▶ [Work to complete]: From the data below, copy exactly the lines that lie between the one holding "let '(size, pos, chunks)" and the one holding "(** * Vocabulary of the properties *)", including both, and nothing more.

▶ [Excerpted records]:
(** [d.get(k)] *)
Fixpoint dget (k : pystr) (d : row_dict) : option bson :=
  match d with
  | [] => None
  | (k', v) :: d' => if decide (k = k') then Some v else dget k d'
  end.

(** [DictWriter._dict_to_list]: a key outside [fieldnames] is an error, a
    field the dict lacks is the empty string. *)
Definition dict_to_list (fieldnames : list pystr) (d : row_dict)
  : option (list bson) :=
  if forallb (λ k, bool_decide (k ∈ fieldnames)) (keys d)
  then Some (map (λ k, default (BStr []) (dget k d)) fieldnames)
  else None.

(** [writer.writerows(data)]: the rows go out one by one, up to the first
    dict that is refused. *)
Fixpoint writerows (fieldnames : list pystr) (data : list row_dict)
  : list (list bson) * option exn :=
  match data with
  | [] => ([], None)
  | d :: data' =>
      match dict_to_list fieldnames d with
      | None => ([], Some ValueError)
      | Some row =>
          let '(rows, e) := writerows fieldnames data' in (row :: rows, e)
      end
  end.

(** The file written: the header and the rows handed to the writer. *)
Record csv_file : Type := {
  header_row : list pystr;
  data_rows : list (list bson);
}.

(** [export_collection_to_csv], given what [find({}, {'_id': 0})]
    returned: the file, if one was opened, and the value returned
    ([None] is Python's [None]) or the exception raised. *)
Definition export_collection_to_csv (data : list row_dict)
    (fields : option (list pystr)) : option csv_file * outcome (option nat) :=
  match data with
  | [] => (None, Return None)
  | d0 :: _ =>
      let fields :=
        match fields with
        | Some (f :: fs) => f :: fs
        | _ => keys d0
        end in
      let '(rows, e) := writerows fields data in
      (Some {| header_row := fields; data_rows := rows |},
       match e with
       | Some e => Raise e
       | None => Return (Some (length data))
       end)
  end.

End CsvExport.
(** The loop of [MessageState::WriteData] over the buffers of the [iovec]
    array (each given by its contents, [iov_len] being its length): the
    running [size_t] total and the grown [response_data]. *)
Fixpoint write_loop (vector : list (list byte)) (size : Z) (data : list byte)
  : Z * list byte :=
  match vector with
  | [] => (size, data)
  | buffer :: rest =>
      write_loop rest (to_uint64 (size + Z.of_nat (length buffer)))
        (data ++ buffer)
  end.

(** [MessageState::WriteData]. *)
Definition WriteData (vector : list (list byte)) (st : MessageState)
  : Status Z * MessageState :=
  let '(size, data) := write_loop vector 0 (response_data st) in
  (Ok size, set_response_data data st).

(** The loop of [MessageState::ReadData] over the [iov_len] of the buffers:
    the total, the read position afterwards and what [memcpy] stored into
    each buffer the loop reached. *)
Fixpoint read_loop (vector : list nat) (data : list byte)
    (pos size_remaining size : Z) : Z * Z * list (list byte) :=
  match vector with
  | [] => (size, pos, [])
  | iov_len :: rest =>
      if 0 <? size_remaining then
        let size_to_copy := Z.min size_remaining (Z.of_nat iov_len) in
        let chunk := take (Z.to_nat size_to_copy) (drop (Z.to_nat pos) data) in
        let '(size', pos', chunks) :=
          read_loop rest data (pos + size_to_copy)
            (size_remaining - size_to_copy) (size + size_to_copy) in
        (size', pos', chunk :: chunks)
      else (size, pos, [])
  end.

(** [MessageState::ReadData]: the returned size, the contents stored into
    the buffers and the state. *)
Definition ReadData (vector : list nat) (st : MessageState)
  : Status Z * list (list byte) * MessageState :=
  let size_remaining :=
    to_uint64 (Z.of_nat (length (request_data st)) - request_data_read_pos st) in
  let '(size, pos, chunks) :=
    read_loop vector (request_data st) (request_data_read_pos st)
      size_remaining 0 in
  (Ok size, chunks, set_request_data_read_pos pos st).

(** [Endpoint::ReadMessageData]. *)
Definition ReadMessageData (message : Message) (vector : list nat)
  : Status Z * list (list byte) * Message :=
  let '(size, chunks, st) := ReadData vector (state message) in
  (size, chunks, set_state st message).

(** [Endpoint::WriteMessageData]. *)
Definition WriteMessageData (message : Message) (vector : list (list byte))
  : Status Z * Message :=
  let '(size, st) := WriteData vector (state message) in
  (size, set_state st message).

(** [Endpoint::PushFileHandle(Message*, const LocalHandle&)]: the handle is
    borrowed and queued on the message. *)
Definition Endpoint_PushFileHandle (message : Message)
    (handle : LocalHandle) : Status Z * Message :=
  let '(ref, st) := PushFileHandle handle (state message) in
  (ref, set_state st message).

(** [Endpoint::SetChannel]. *)
Definition SetChannel (channel_id : Z) (channel : Z) : M (Status ()) :=
  s ← gets id;
  match channels_ s !! channel_id with
  | None => mret (ErrorStatus EINVAL)
  | Some cd =>
      modify (set_channels
                (<[channel_id := mkChannelData (data_fd cd) (event_fd cd)
                                   channel]> (channels_ s))
                (channel_fd_to_id_ s) (last_channel_id_ s));;
      mret (Ok ())
  end.

(** [Endpoint::MessageReplyFd]; [push_fd] is an [unsigned int], converted
    to [int]. *)
Definition MessageReplyFd `{PdxHeaders} (k : Kernel) (message : Message)
    (push_fd : Z) : M (Status () * Message) :=
  let '(ref, st) := PushFileHandle (to_int32 push_fd) (state message) in
  let message := set_state st message in
  match ref with
  | ErrorStatus e => mret (ErrorStatus e, message)
  | Ok r => MessageReply k message r
  end.

(** * Vocabulary of the properties *)

(** The error number an invalid handle carries (its negated value). *)
Definition carried_error (h : Z) : option Z :=
  if IsValid h then None else Some (- h).

(** The id the scan tries in its [j]-th iteration (counted from 1) when it
    starts with [last_channel_id_ = last]. *)
Definition tried_id (last : Z) (j : nat) : Z :=
  (last + Z.of_nat j - 1) mod INT32_MAX + 1.

(** Partial-correctness triples over the monad [M]. *)
Definition hoare {A} (P : Endpoint → Prop) (m : M A)
    (Q : A → Endpoint → Prop) : Prop :=
  ∀ s a s', P s → m s = Some (a, s') → Q a s'.

(** An operation preserves a property of the endpoint. *)
Definition preserves {A} (P : Endpoint → Prop) (m : M A) : Prop :=
  hoare P m (λ _, P).

(** The channel table: both maps and the rolling id counter. *)
Definition table (s : Endpoint) : gmap Z ChannelData * gmap Z Z * Z :=
  (channels_ s, channel_fd_to_id_ s, last_channel_id_ s).

(** A property that depends on the channel table only. *)
Definition table_property (P : Endpoint → Prop) : Prop :=
  ∀ s s', table s = table s' → P s → P s'.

▶ [Solution below]:
  let '(size, pos, chunks) :=
    read_loop vector (request_data st) (request_data_read_pos st)
      size_remaining 0 in
  (Ok size, chunks, set_request_data_read_pos pos st).

(** [Endpoint::ReadMessageData]. *)
Definition ReadMessageData (message : Message) (vector : list nat)
  : Status Z * list (list byte) * Message :=
  let '(size, chunks, st) := ReadData vector (state message) in
  (size, chunks, set_state st message).

(** [Endpoint::WriteMessageData]. *)
Definition WriteMessageData (message : Message) (vector : list (list byte))
  : Status Z * Message :=
  let '(size, st) := WriteData vector (state message) in
  (size, set_state st message).

(** [Endpoint::PushFileHandle(Message*, const LocalHandle&)]: the handle is
    borrowed and queued on the message. *)
Definition Endpoint_PushFileHandle (message : Message)
    (handle : LocalHandle) : Status Z * Message :=
  let '(ref, st) := PushFileHandle handle (state message) in
  (ref, set_state st message).

(** [Endpoint::SetChannel]. *)
Definition SetChannel (channel_id : Z) (channel : Z) : M (Status ()) :=
  s ← gets id;
  match channels_ s !! channel_id with
  | None => mret (ErrorStatus EINVAL)
  | Some cd =>
      modify (set_channels
                (<[channel_id := mkChannelData (data_fd cd) (event_fd cd)
                                   channel]> (channels_ s))
                (channel_fd_to_id_ s) (last_channel_id_ s));;
      mret (Ok ())
  end.

(** [Endpoint::MessageReplyFd]; [push_fd] is an [unsigned int], converted
    to [int]. *)
Definition MessageReplyFd `{PdxHeaders} (k : Kernel) (message : Message)
    (push_fd : Z) : M (Status () * Message) :=
  let '(ref, st) := PushFileHandle (to_int32 push_fd) (state message) in
  let message := set_state st message in
  match ref with
  | ErrorStatus e => mret (ErrorStatus e, message)
  | Ok r => MessageReply k message r
  end.

(** * Vocabulary of the properties *)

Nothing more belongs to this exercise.